Bouleversés, ses adeptes se divisèrent immédiatement en plusieurs factions. Il y avait ceux qui refusaient de croire à son apostasie, ceux qui prétendaient qu’il n’était devenu musulman que pour être un plus grand messie encore, ceux qui croyaient en une conversion simulée, et, bien entendu, ceux qui assuraient qu’il était monté au ciel. Ses véritables disciples finirent par adopter la doctrine de l’« occultation », laquelle, vous ne serez peut-être pas surpris de l’apprendre, considère que le Messie n’est pas « mort » du tout, mais, invisible à nos yeux, attend le moment où l’humanité sera prête à accueillir son retour glorieux. (« Occultation » est aussi le terme qu’emploient les pieux chiites pour décrire la situation du Douzième Imam ou « Mahdi » : un enfant de cinq ans disparu à la vue des hommes en l’an 873.)

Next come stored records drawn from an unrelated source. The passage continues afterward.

Lemma id_set_cons (c : Call) l : id_set (c :: l) = {[call_id c]} ∪ id_set l.
Proof. done. Qed.
Lemma id_set_app (l k : list Call) : id_set (l ++ k) = id_set l ∪ id_set k.
Proof. unfold id_set, ids. by rewrite fmap_app, list_to_set_app_L. Qed.
Lemma id_set_perm (l k : list Call) : l ≡ₚ k → id_set l = id_set k.
Proof. unfold id_set, ids. intros ->. done. Qed.

Lemma pairs_app p (l k : list Item) :
  pairs_from p (l ++ k) = (q ← pairs_from p l; pairs_from q k).
Proof.
  revert p. induction l as [|i l IH]; intros p; [done|].
  destruct i; simpl; try apply IH; case_bool_decide; auto.
Qed.
Lemma pairs_plain p (l : list Item) : Forall plain l → pairs_from p l = Ok p.
Proof. induction 1 as [|i l Hi _ IH]; [done|]. by destruct i. Qed.
Lemma pairs_snoc_plain p q (l k : list Item) :
  pairs_from p l = Ok q → Forall plain k → pairs_from p (l ++ k) = Ok q.
Proof. intros Hl Hk. rewrite pairs_app, Hl. by apply pairs_plain. Qed.
Lemma pairs_snoc_result p (l : list Item) c (rest : list Call) o :
  pairs_from p l = Ok (id_set (c :: rest)) → NoDup (ids (c :: rest)) →
  pairs_from p (l ++ [ItemToolResult (call_id c) o]) = Ok (id_set rest).
Proof.
  intros Hl [Hc _]%NoDup_cons. rewrite pairs_app, Hl. rewrite id_set_cons. simpl.
  rewrite bool_decide_eq_true_2 by set_solver. do 2 f_equal.
  assert (call_id c ∉ id_set rest) by (unfold id_set; set_solver). set_solver.
Qed.
(** The calls of a response open, each once. *)
Lemma pairs_open p (l : list Item) :
  Forall (λ i, plain i ∨ ∃ c, i = ItemToolCall c) l → NoDup (ids (calls_of l)) →
  p ## id_set (calls_of l) → pairs_from p l = Ok (p ∪ id_set (calls_of l)).
Proof.
  intros Hl. revert p. induction Hl as [|i l Hi _ IH]; intros p Hn Hp.
  { simpl. f_equal. unfold id_set. set_solver. }
  destruct Hi as [Hi|[c ->]].
  - destruct i; try done; by apply IH.
  - change (calls_of (ItemToolCall c :: l)) with (c :: calls_of l) in *.
    apply NoDup_cons in Hn as [Hc Hn]. rewrite id_set_cons in *. simpl.
    rewrite bool_decide_eq_false_2 by set_solver. rewrite IH; [f_equal; set_solver|done|].
    unfold id_set in *. set_solver.
Qed.
(** Answers, each to an open call. *)
Definition answers (c : Call) (i : Item) : Prop :=
  match i with ItemToolResult id _ | ItemHandoff id _ => id = call_id c | _ => False end.
Lemma pairs_close (l : list Call) (k : list Item) :
  Forall2 answers l k → NoDup (ids l) → pairs_from (id_set l) k = Ok ∅.
Proof.
  induction 1 as [|c i l k Hi _ IH]; intros Hn; [done|]. apply NoDup_cons in Hn as [Hc Hn].
  assert (call_id c ∉ id_set l) by (unfold id_set; set_solver).
  assert (({[call_id c]} ∪ id_set l) ∖ {[call_id c]} = id_set l) as He by set_solver.
  destruct i; try done; simpl in Hi; subst; simpl; rewrite id_set_cons;
    rewrite bool_decide_eq_true_2 by set_solver; rewrite He; by apply IH.
Qed.
Lemma validate_pairs (l : list Item) : validate_history_pairs l = Ok tt ↔ pairs_from ∅ l = Ok ∅.
Proof.
  unfold validate_history_pairs. destruct (pairs_from ∅ l) as [q|]; simpl; [|done].
  unfold ensure. case_bool_decide; simpl; split; congruence.
Qed.
End histories.

(** ** The model phase *)

Section pairs.
Context {Value W : Type} `{EqDecision Value} {setup : Setup Value W}.
Notation St := (St Value W).
Notation Engine := (Engine Value).
Notation M := (M Value W).
Implicit Types (s : St) (e : Engine).

(** What the children of a session bring are messages. *)
Definition plain_session : Prop :=
  (∀ w l w', session_collect out w = (Ok l, w') → Forall plain l) ∧
  (∀ w l w', session_join out w = (Ok l, w') → Forall plain l).

Definition waiting e : list (ToolCall Value) := calls e ++ deferred_calls e.
Definition is_handoff e (c : ToolCall Value) : Prop := is_Some (find_handoff e (call_name c)).
(** A handoff among the queued calls is the first of them. *)
Definition handoffs_lead e : Prop :=
  ∀ c, c ∈ calls e → is_handoff e c → ∃ h rest, calls e = h :: rest ∧ is_handoff e h.
(** The waiting calls are calls of the last response, whose calls differ. *)
Definition from_response e : Prop :=
  waiting e = [] ∨
  ∃ r, last (responses (run_result e)) = Some r ∧ NoDup (ids (calls_of (items r))) ∧
       ids (waiting e) ⊆ ids (calls_of (items r)).
Definition tooling e : Prop :=
  pairs_from ∅ (history (run_result e)) = Ok (id_set (waiting e))
  ∧ NoDup (ids (waiting e))
  ∧ from_response e
  ∧ (tools_prepared e = false → durable = true ∨ (deferred_calls e = [] ∧ handoffs_lead e))
  ∧ (deferred_calls e ≠ [] → ∀ c, c ∈ waiting e → ¬ is_handoff e c).
Definition settled e : Prop :=
  pairs_from ∅ (history (run_result e)) = Ok ∅ ∧ calls e = [] ∧ deferred_calls e = [].
Notation calm := (on (W := W) settled).
Definition coherent e : Prop :=
  match phase e with
  | Start => calls e = [] ∧ deferred_calls e = []
  | Tools => tooling e
  | _ => settled e
  end.
Lemma settled_coherent e : settled e → coherent e.
Proof.
  intros (Hp & Hc & Hd). unfold coherent. case_match; try done. unfold tooling, from_response, waiting.
  rewrite Hc, Hd. split_and!; [done|constructor|by left| |done].
  intros _. right. split; [done|]. intros c. rewrite Hc. set_solver.
Qed.
#[local] Instance coherent_frame : Frame (on (W := W) coherent).
Proof. by apply on_frame. Qed.
#[local] Instance settled_frame : Frame calm.
Proof. by apply on_frame. Qed.

Lemma settled_append i : plain i → keeps calm (append i).
Proof.
  intros Hi. apply (keeps_modify calm). intros s (Hp & Hc & Hd). split_and!; [|done..].
  simpl. apply pairs_snoc_plain; [done|by repeat constructor].
Qed.
Lemma settled_append_text t : keeps calm (append (user_text t)).
Proof. by apply settled_append. Qed.
#[local] Hint Resolve settled_append_text : keeps.
Lemma settled_account u c : keeps calm (account_usage u c).
Proof. unfold account_usage. silent. Qed.
#[local] Hint Resolve settled_account : keeps.
Lemma settled_validated {A} (l : list (RunItem Value)) (m : M A) :
  (pairs_from ∅ l = Ok ∅ → keeps calm m) →
  keeps calm (_ ← try_error (validate_history_pairs l); m).
Proof.
  intros Hm s. destruct (validate_history_pairs l) as [[]|err] eqn:Hv; [|exact (λ h, h)].
  apply Hm, validate_pairs, Hv.
Qed.
Lemma settled_replace l : pairs_from ∅ l = Ok ∅ → keeps calm (modify (set_history l)).
Proof. intros Hl. apply (keeps_modify calm). intros s (_ & Hc & Hd). done. Qed.
#[local] Hint Resolve settled_replace : keeps.
#[local] Hint Extern 0 (keeps calm (_ ← try_error (validate_history_pairs _); _)) =>
  (apply settled_validated; intros ?) : keeps.
Lemma settled_compact : keeps calm compact.
Proof. unfold compact. silent. Qed.
Lemma settled_compact_local r f : keeps calm (compact_local r f).
Proof. unfold compact_local. silent. Qed.
#[local] Hint Resolve settled_compact settled_compact_local : keeps.
Lemma settled_settle : keeps calm settle_tool_turn.
Proof.
  apply (keeps_modify calm). intros s (Hp & Hc & Hd). unfold settled, settle.
  simpl. repeat (case_match; simpl); try done; split_and!; try done;
    by apply pairs_snoc_plain; [|repeat constructor].
Qed.
#[local] Hint Resolve settled_settle : keeps.
Lemma settled_child_messages b : keeps calm (apply_child_messages b).
Proof. unfold apply_child_messages. silent. Qed.
#[local] Hint Resolve settled_child_messages : keeps.
Lemma settled_grant p : keeps calm (modify (set_phase p ∘ grant_turn)).
Proof.
  apply (keeps_modify calm). intros s Hs. unfold grant_turn. simpl. by case_match.
Qed.
#[local] Hint Resolve settled_grant : keeps.
Lemma settled_gate v : keeps calm (run_stop_gate v).
Proof. unfold run_stop_gate. silent. Qed.
#[local] Hint Resolve settled_gate : keeps.

Lemma settled_items (l : list (RunItem Value)) : Forall plain l → keeps calm (for_each l append).
Proof.
  induction 1 as [|i l Hi _ IH]; simpl; [silent|].
  apply (keeps_bind calm); [by apply settled_append|done].
Qed.
Lemma settled_ext (op : W → result Failure (list (RunItem Value)) * W)
    {A} (k : list (RunItem Value) → M A) :
  (∀ w l w', op w = (Ok l, w') → Forall plain l) →
  (∀ l, Forall plain l → keeps calm (k l)) → keeps calm (l ← ext op; k l).
Proof.
  intros Hop Hk s Hs. unfold mbind, SE_bind, ext.
  destruct (op (world s)) as [[l|f] w] eqn:Ho; [|exact Hs]. apply (Hk l); [by eapply Hop|exact Hs].
Qed.

Section session.
Hypothesis Hplain : plain_session.
#[local] Hint Resolve settled_items : keeps.

Lemma settled_collect : keeps calm collect_session.
Proof.
  unfold collect_session. case_match; [|silent].
  apply settled_ext; [apply Hplain|]. intros l Hl. silent.
Qed.
Lemma settled_join : keeps calm join_session.
Proof.
  unfold join_session. case_match; [|silent].
  apply settled_ext; [apply Hplain|]. intros l Hl. silent.
Qed.
#[local] Hint Resolve settled_collect settled_join : keeps.
Lemma execute_keeps_engine t c s :
  unobserved (engine (execute_tool t c s).2) = unobserved (engine s).
Proof. apply execute_tool_unobserved. Qed.
Lemma batch_ready_unobserved e c : batch_call_ready (unobserved e) c = batch_call_ready e c.
Proof. done. Qed.
Lemma extract_spec {A} i (l : list A) x rest :
  extract i l = Some (x, rest) → x ∈ l ∧ ∀ y, y ∈ rest → y ∈ l.
Proof.
  unfold extract. destruct (l !! i) as [z|] eqn:Hi; [|done]. intros [= -> <-].
  split; [by eapply list_elem_of_lookup_2|]. intros y Hy.
  rewrite <-(take_drop_middle l i x Hi). rewrite delete_take_drop in Hy. set_solver.
Qed.
Lemma run_batch_lawful fuel l o s :
  lawful_at s → (∀ c, c ∈ l → batch_call_ready (engine s) c = true) →
  wp (run_batch fuel l o) (λ _, lawful_at) lawful_at s.
Proof.
  revert l o s. induction fuel as [|fuel IH]; intros l o s Hs Hl; [by destruct l|].
  destruct l as [|c0 l0]; [done|]. cbn [run_batch]. apply wp_bind, wp_world.
  destruct (extract _ _) as [[c rest]|] eqn:Hx; [|done]. apply extract_spec in Hx as [Hc Hrest].
  apply wp_bind, wp_self. destruct (find_tool (engine s) (call_name c)) as [t|] eqn:Ht; [|done].
  apply wp_bind, wp_attempt.
  assert (cleared (agent (engine s)) t c (engine s) (trace s)) as Hcl.
  { split_and!; [done..|]. apply batch_allowed; auto. }
  pose proof (execute_tool_lawful _ _ _ _ Hcl) as Hw.
  pose proof (wp_and_keeps _ _ _ _ _ (execute_tool_unobserved t c) Hw) as Hw'.
  eapply wp_mono; [exact Hw'| |].
  - intros r s' [Hs' He]. apply IH; [done|]. intros y Hy.
    rewrite <-batch_ready_unobserved, He. by apply Hl, Hrest.
  - intros s' [Hs' He] f. apply IH; [done|]. intros y Hy.
    rewrite <-batch_ready_unobserved, He. by apply Hl, Hrest.
Qed.
Lemma settle_batch_lawful l o first : keeps lawfully (settle_batch l o first).
Proof. revert first. induction l as [|c l IH]; intros first; simpl; silent. Qed.
#[local] Hint Resolve settle_batch_lawful : keeps.
Lemma tool_batch_lawful s :
  lawful_at s → parallel_batch_ready (engine s) = true →
  wp tool_batch (λ _, lawful_at) lawful_at s.
Proof.
  intros Hs [_ Hr]%andb_true_iff. unfold tool_batch. apply wp_bind, wp_self.
  set (K := λ e tr, lawful e tr ∧
    forallb (batch_call_ready e) (calls (engine s)) = true).
  assert (Frame (within (W := W) K)) by (by apply within_frame).
  assert (∀ s', K (engine s') (trace s') → lawful_at s') by (intros s' []; eauto).
  assert (K (engine s) (trace s)) as Hk by done. stride K.
  match goal with H : K (engine ?s) _ |- wp _ _ _ ?s => destruct H as [Hl Hb] end.
  apply wp_bind. eapply wp_mono; [apply run_batch_lawful; [done|]| |done].
  - intros c Hc. rewrite forallb_forall in Hb. by apply Hb, list_elem_of_In.
  - intros o so Hso. by apply wp_lawful; [silent|].
Qed.
Lemma tool_batch_keeps s :
  parallel_batch_ready (engine s) = true → lawfully s (tool_batch s).2.
Proof.
  intros Hr Hs. pose proof (tool_batch_lawful s Hs Hr) as Hw. unfold wp in Hw.
  by destruct (tool_batch s) as [[b|f] s'].
Qed.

Ainsi prit fin la religion de Shabbetaï Zevi, qui ne survit que dans la minuscule secte syncrétique connue en Turquie sous le nom de Donme, qui dissimule une fidélité au judaïsme sous les dehors de pratiques musulmanes. Mais si son fondateur avait été mis à mort, nous entendrions encore parler de lui aujourd’hui, comme des excommunications mutuelles complexes, des lapidations et des schismes dans lesquels ses sectateurs se seraient engagés par la suite. Ce qui lui ressemble le plus aujourd’hui, c’est la secte hassidique Habad, le mouvement loubavitch dirigé naguère (et, selon certains, encore maintenant) par Menachem Schneersohn. La mort de ce dernier à Brooklyn en 1994 devait inaugurer une ère de rédemption… Dès 1983, le Congrès des États-Unis avait instauré une « journée » officielle en l’honneur de Schneersohn. De même que certaines sectes juives soutiennent encore que la « solution finale » nazie était un châtiment pour le fait de vivre en exil loin de Jérusalem, de même certains maintiennent la tradition selon laquelle un veilleur est posté aux portes du ghetto pour alerter ses coreligionnaires si le Messie survient à l’improviste. (« C’est un travail de chaque instant », aurait dit pour sa défense l’une de ces sentinelles.) À passer en revue toutes ces religions qui ont failli naître, on éprouverait presque un sentiment de mélancolie, sans le vacarme incessant des autres sermonneurs qui proclament tous que c’est leur Messie, et pas un autre, qu’il faut attendre avec servilité et révérence.